My House of Horrors Bölüm 633 - Kaçacak Yer Yok
"Bu hayvan istismarı mı yoksa insan istismarı mı?" Resimlerin tasvir ettiği zalimlik ve vahşet sarhoşu rahatsız etti. Resimlerin hepsine bakmadan çekmeceye geri itti. Ellerini geri çektiğinde birden avucunda ıslak ve yapışkan bir şey hissetti. Görmek için telefonu kullanan sarhoşun gözleri yerinden fırladı. Avuçları kırmızımsı siyah kanla ıslanmıştı.
"Ama resimlerden başka bir şeye dokunmadım ki? Kan resimlerden sızmış olabilir mi?" Bu garip odada tek başına dururken, koridorda bir şeyler koşuştururken, rüzgâr çanı çalarken ve paspasa benzeyen bir canavar ön kapıyı kapatmışken... Sarhoşun cesaretinin yüz katı bile olsa odadan çıkmazdı.

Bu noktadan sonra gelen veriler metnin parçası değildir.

(* ===== verification/Approvals.v ===== *)
(** Approval of dangerous actions: the data ([internal/model/approval.go]) and
    the store ([internal/store/approvals.go], [delegations.go]).

    An operation of the store is a computation in [M]: it takes the store and
    returns the store and a value or an error, and what it has written stays
    written when a later query fails. Which queries the database refuses is
    the list [st_faults]. *)

From S2P Require Import Prelude StateM GoTime GoStr.

(** * Data *)
Inductive ApprovalLevel := LevelQuorum | LevelVeto | LevelAudit | LevelOther (s : string).

#[export] Instance ApprovalLevel_eq_dec : EqDecision ApprovalLevel.
Proof. solve_decision. Defined.

Inductive GuardedAction :=
| GuardStorageDelete | GuardStorageRetarget | GuardAuditDisable | GuardPolicyUpdate
| GuardRetentionApply | GuardJobDelete | GuardServerDelete
| GuardBackupDelete | GuardRemediationManual
| GuardOther (s : string).

#[export] Instance GuardedAction_eq_dec : EqDecision GuardedAction.
Proof. solve_decision. Defined.

(** The catalogue: an action and its default level. *)
Definition guardedActions : list (GuardedAction * ApprovalLevel) :=
  [(GuardStorageDelete, LevelQuorum);
   (GuardStorageRetarget, LevelQuorum);
   (GuardAuditDisable, LevelQuorum);
   (GuardPolicyUpdate, LevelQuorum);
   (GuardRetentionApply, LevelVeto);
   (GuardJobDelete, LevelVeto);
   (GuardServerDelete, LevelVeto);
   (GuardBackupDelete, LevelAudit);
   (GuardRemediationManual, LevelAudit)].

Definition GuardedActionByKey (key : GuardedAction) : option (GuardedAction * ApprovalLevel) :=
  List.find (λ info, bool_decide (info.1 = key)) guardedActions.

"Köpek tüyünü pencereden atan canavar ikinci kattaydı ve bu oda merdivenlerden en uzak olanıydı, bu yüzden en güvenli oda burası olmalı." Kapıyı açtığında canavarın hemen dışarıda olacağından endişelenerek çıkmaya cesaret edemedi. Yine de paniğe kapılmadan edemedi ve odanın içinde kaldı. "Ama resimlerden neden kan sızıyor? Yanlışlıkla çekmecenin belli bir kısmına sürtünmüş olmalıyım ya da belki de kapının içinde gizli bir bölme vardır."
Cesaretini toplayan ayyaş, son çekmeceyi menteşelerinden çekip çıkardı ve yere koydu. Bu kez çekmecenin içinde gerçekten de resimlerin olduğunu açıkça gördü.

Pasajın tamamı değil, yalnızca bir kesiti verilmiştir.